While the Virginia Department of Environmental Quality appears to hold the opinion that Enviva is keeping up its end of the bargain, the Environmental Integrity Project — which sent a letter to Gov. Ralph Northam in April of last year alleging that Enviva Southampton was over-polluting — is still arguing for some type of enforcement action to be taken against the company. When the EIP learned of Enviva Southampton’s arrangement with the DEQ to delay the testing requirement for hazardous air pollutants (HAPs) and volatile organic compounds (VOCs) until after the plant’s proposed expansion, Patrick Anderson, the EIP’s legal counsel, sent another letter on behalf of the nonprofit organization and other environmental groups, this time to the director of the DEQ’s Air and Renewable Energy Division, Michael Dowd, on Nov. 5, 2018. This letter states, “Unfortunately, it now appears that DEQ has decided not to require those tests until after Enviva has radically modified the facility, meaning those tests will not reveal what is almost certainly a serious, years-long violation of the Clean Air Act and the facility’s permit … we therefore write to ask that DEQ bring an enforcement action based on existing credible evidence that Enviva Southampton constructed a major source of HAPs without undergoing the appropriate permitting and that the facility has likewise been violating permit limits on individual and total HAPs since it began operations… .”

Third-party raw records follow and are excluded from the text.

(** ** Primitives of the platform *)

(** [m_Spi.write(v)]: one full-duplex transfer of the current width. *)
Definition spi_write (v : Z) : M Z := fun s =>
  let spi := m_Spi s in
  let mask := Z.ones (bits spi) in
  (Z.land (miso spi (xfers spi)) mask,
   set_Spi (fun p => mkSPI (miso p) (S (xfers p)) (Z.land v mask :: mosi p)
                           (bits p) (hz p)) s).

(** [m_Spi.format(b, 0)]. *)
Definition spi_format (b : Z) : M unit := fun s =>
  (tt, set_Spi (fun p => mkSPI (miso p) (xfers p) (mosi p) b (hz p)) s).

(** [m_Spi.frequency(f)]. *)
Definition spi_frequency (f : Z) : M unit := fun s =>
  (tt, set_Spi (fun p => mkSPI (miso p) (xfers p) (mosi p) (bits p) f) s).

(** [m_Cs = v]. *)
Definition cs_write (v : Z) : M unit := fun s => (tt, set_Cs v s).

(** Reading [m_Cd]: one sample of the pin, 0 or 1. *)
Definition cd_read : M Z := fun s =>
  let cd := m_Cd s in
  ((if level cd (samples cd) =? 0 then 0 else 1),
   set_Cd (mkInterruptIn (level cd) (S (samples cd))) s).

(** [wait_ms(n)]. *)
Definition wait_ms (n : nat) : M unit := fun s =>
  (tt, set_elapsed (elapsed_ms s + n)%nat s).

Definition log_cmd (c : Command) (arg r1 : Z) : M unit := fun s =>
  (tt, set_log (cmd_log s ++ [mkCmdEvent c arg r1]) s).

Definition get {A} (f : SDFileSystem -> A) : M A := fun s => (f s, s).

Definition modify (f : SDFileSystem -> SDFileSystem) : M unit :=
  fun s => (tt, f s).

Arguments spi_write : simpl never.
Arguments spi_format : simpl never.
Arguments spi_frequency : simpl never.
Arguments cs_write : simpl never.
Arguments cd_read : simpl never.
Arguments wait_ms : simpl never.
Arguments log_cmd : simpl never.
Arguments get : simpl never.
Arguments modify : simpl never.

(** ** Construction *)

(** The constructor: [m_Cs(cs, 1)], [m_CD_ASSERT((int)cdtype)],
    [m_FREQ(hz)], the four assignments and [m_Spi.format(8, 0)].  The
    bus and the pin are the environment the object is created in; the
    SPI object starts with the 1 MHz clock of mbed. *)
Definition construct (card : nat -> Z) (pin : nat -> Z) (cdtype hz0 : Z)
  : SDFileSystem :=
  mkSD (mkSPI card 0 [] 8 1000000) 1 (mkInterruptIn pin 0) cdtype hz0
       CARD_NONE true false STA_NOINIT 0 [].

(** ** Bus gateway *)

(** [waitReady(timeout)]: up to [timeout] transfers, one per ms. *)
Fixpoint waitReady (timeout : nat) : M bool :=
  match timeout with
  | O => ret false
  | S n =>
      v <- spi_write 0xFF ;;
      if v =? 0xFF then ret true
      else wait_ms 1 ;; waitReady n
  end.

Definition deselect : M unit :=
  cs_write 1 ;;
  spi_write 0xFF ;;
  ret tt.

Definition select : M bool :=
  cs_write 0 ;;
  spi_write 0xFF ;;
  ready <- waitReady 500 ;;
  if ready then ret true
  else deselect ;; ret false.

(** ** Command codec *)

Definition is_app_cmd (cmd : Command) : bool :=
  Command_eqb cmd ACMD23 || Command_eqb cmd ACMD41 || Command_eqb cmd ACMD42.

(** The five header bytes of [cmdPacket]. *)
Definition cmdHeader (cmd : Command) (arg : Z) : list Z :=
  [ to_char (cmd_byte cmd);
    to_char (Z.shiftr arg 24);
    to_char (Z.shiftr arg 16);
    to_char (Z.shiftr arg 8);
    to_char arg ].

Definition cmdPacket (crc : bool) (cmd : Command) (arg : Z) : list Z :=
  cmdHeader cmd arg ++
  [ if crc || Command_eqb cmd CMD0 || Command_eqb cmd CMD8
    then to_char (Z.lor (Z.shiftl (CRC7 (cmdHeader cmd arg)) 1) 0x01)
    else 0x01 ].

Fixpoint send_bytes (l : list Z) : M unit :=
  match l with
  | [] => ret tt
  | b :: rest => spi_write b ;; send_bytes rest
  end.

(** The response window:
    [for (i = 0; i < 9; i++) { token = m_Spi.write(0xFF);
                              if (!(token & 0x80)) break; }]
    called with the number of iterations left and the current [token]. *)
Fixpoint recv_r1 (n : nat) (token : Z) : M Z :=
  match n with
  | O => ret token
  | S k =>
      v <- spi_write 0xFF ;;
      let token := to_char v in
      if Z.land token 0x80 =? 0 then ret token
      else recv_r1 k token
  end.

(** The out-parameter [resp]: [None] is the null pointer, [Some v] a
    variable that holds [v]. *)
Definition read_response (cmd : Command) (resp : option Z) : M (option Z) :=
  match resp with
  | None => ret None
  | Some old =>
      if Command_eqb cmd CMD13 then
        v <- spi_write 0xFF ;;
        ret (Some (to_uint32 v))
      else if Command_eqb cmd CMD8 || Command_eqb cmd CMD58 then
        b3 <- spi_write 0xFF ;;
        b2 <- spi_write 0xFF ;;
        b1 <- spi_write 0xFF ;;
        b0 <- spi_write 0xFF ;;
        ret (Some (to_uint32
               (Z.lor (Z.lor (Z.lor (Z.shiftl b3 24) (Z.shiftl b2 16))
                             (Z.shiftl b1 8)) b0)))
      else ret (Some old)
  end.

(** The command packet, and the stuff byte that follows CMD12. *)
Definition transmit (cmd : Command) (arg : Z) : M unit :=
  crc <- get m_Crc ;;
  send_bytes (cmdPacket crc cmd arg) ;;
  if Command_eqb cmd CMD12 then spi_write 0xFF ;; ret tt else ret tt.

(** The [for (f = 0; f < 3; f++)] loop of [command], with [n] iterations
    left.  [prefix] is the recursive call [command(CMD55, 0)]. *)
Fixpoint command_loop (prefix : M Z) (n : nat) (cmd : Command) (arg : Z)
         (resp : option Z) (token : Z) : M (Z * option Z) :=
  match n with
  | O => ret (token, resp)
  | S k =>
      let frame (token : Z) : M (Z * option Z) :=
        transmit cmd arg ;;
        token <- recv_r1 9 token ;;
        log_cmd cmd arg token ;;
        if token =? 0xFF then ret (token, resp)
        else if negb (Z.land token (Z.shiftl 1 3) =? 0) then
          command_loop prefix k cmd arg resp token
        else if token >? 0x01 then ret (token, resp)
        else
          r <- read_response cmd resp ;;
          ret (token, r)
      in
      if is_app_cmd cmd then
        token <- prefix ;;
        if token >? 0x01 then ret (token, resp)
        else spi_write 0xFF ;; frame token
      else frame token
  end.

(** The R1 token alone. *)
Definition token_of (m : M (Z * option Z)) : M Z :=
  r <- m ;; ret (fst r).

(** [command] calls itself for the CMD55 prefix; [d] bounds the depth of
    that recursion (CMD55 is not an application command, so 2 is enough:
    see [command_depth_enough]). *)
Fixpoint command_depth (d : nat) (cmd : Command) (arg : Z) (resp : option Z)
  : M (Z * option Z) :=
  match d with
  | O => ret (0xFF, resp)
  | S d' =>
      command_loop (token_of (command_depth d' CMD55 0x00000000 None))
                   3 cmd arg resp 0
  end.

Definition command (cmd : Command) (arg : Z) (resp : option Z)
  : M (Z * option Z) :=
  command_depth 2 cmd arg resp.

Definition commandTransaction (cmd : Command) (arg : Z) (resp : option Z)
  : M (Z * option Z) :=
  ok <- select ;;
  if negb ok then ret (0xFF, resp)
  else
    r <- command cmd arg resp ;;
    deselect ;;
    ret r.

Definition deref (r : option Z) : Z :=
  match r with Some v => v | None => 0 end.

(** ** Presence and status *)

Definition checkSocket : M unit :=
  pin <- cd_read ;;
  asserted <- get m_CD_ASSERT ;;
  if pin =? asserted then
    modify (fun s => set_Status (Z.land (m_Status s) (Z.lnot STA_NODISK)) s)
  else
    modify (fun s => set_Status
                       (Z.lor (m_Status s) (Z.lor STA_NODISK STA_NOINIT)) s) ;;
    modify (set_CardType CARD_NONE).

Definition status_has (flag : Z) (s : SDFileSystem) : bool :=
  negb (Z.land (m_Status s) flag =? 0).

(** ** Initialization sequencer *)

(** [m_CardType = CARD_UNKNOWN; return m_Status;] *)
Definition init_failed : M Z :=
  modify (set_CardType CARD_UNKNOWN) ;;
  get m_Status.

(** The activation polls:
    [for (i = 0; i < 1000; i++) { token = commandTransaction(cmd, arg);
                                 if (token != 0x01) break; wait_ms(1); }] *)
Fixpoint init_poll (n : nat) (cmd : Command) (arg : Z) (token : Z) : M Z :=
  match n with
  | O => ret token
  | S k =>
      token <- token_of (commandTransaction cmd arg None) ;;
      if negb (token =? 0x01) then ret token
      else wait_ms 1 ;; init_poll k cmd arg token
  end.

(** The card is now initialized: clear [STA_NOINIT], go to full speed. *)
Definition init_done : M Z :=
  modify (fun s => set_Status (Z.land (m_Status s) (Z.lnot STA_NOINIT)) s) ;;
  ct <- get m_CardType ;;
  freq <- get m_FREQ ;;
  (if CardType_eqb ct CARD_MMC && (freq >? 20000000) then spi_frequency 20000000
   else if freq >? 25000000 then spi_frequency 25000000
   else spi_frequency freq) ;;
  get m_Status.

Anderson’s Nov. 5 letter then claims Enviva conducted HAP emission testing on the wood dryer at the Southampton County facility in 2013 before the plant began operations and again in 2015, and therefore either knew or should have known about the alleged excess HAP emissions at that time. As proof of this claim, Anderson provided The Tidewater News with a copy of a July 18, 2018, letter from Michael Carbon, managing principal of the consulting firm Ramboll, to Kevin Godwin, a permit engineer with North Carolina’s DEQ, which was written on behalf of Enviva Pellets Hamlet LLC in regards to the planned expansion of Enviva’s Hamlet, North Carolina plant. This letter, according to Anderson, had been sent in response to the North Carolina DEQ’s July 6, 2018, request that Enviva identify what testing the company relied upon to develop its emission estimates for the Hamlet facility.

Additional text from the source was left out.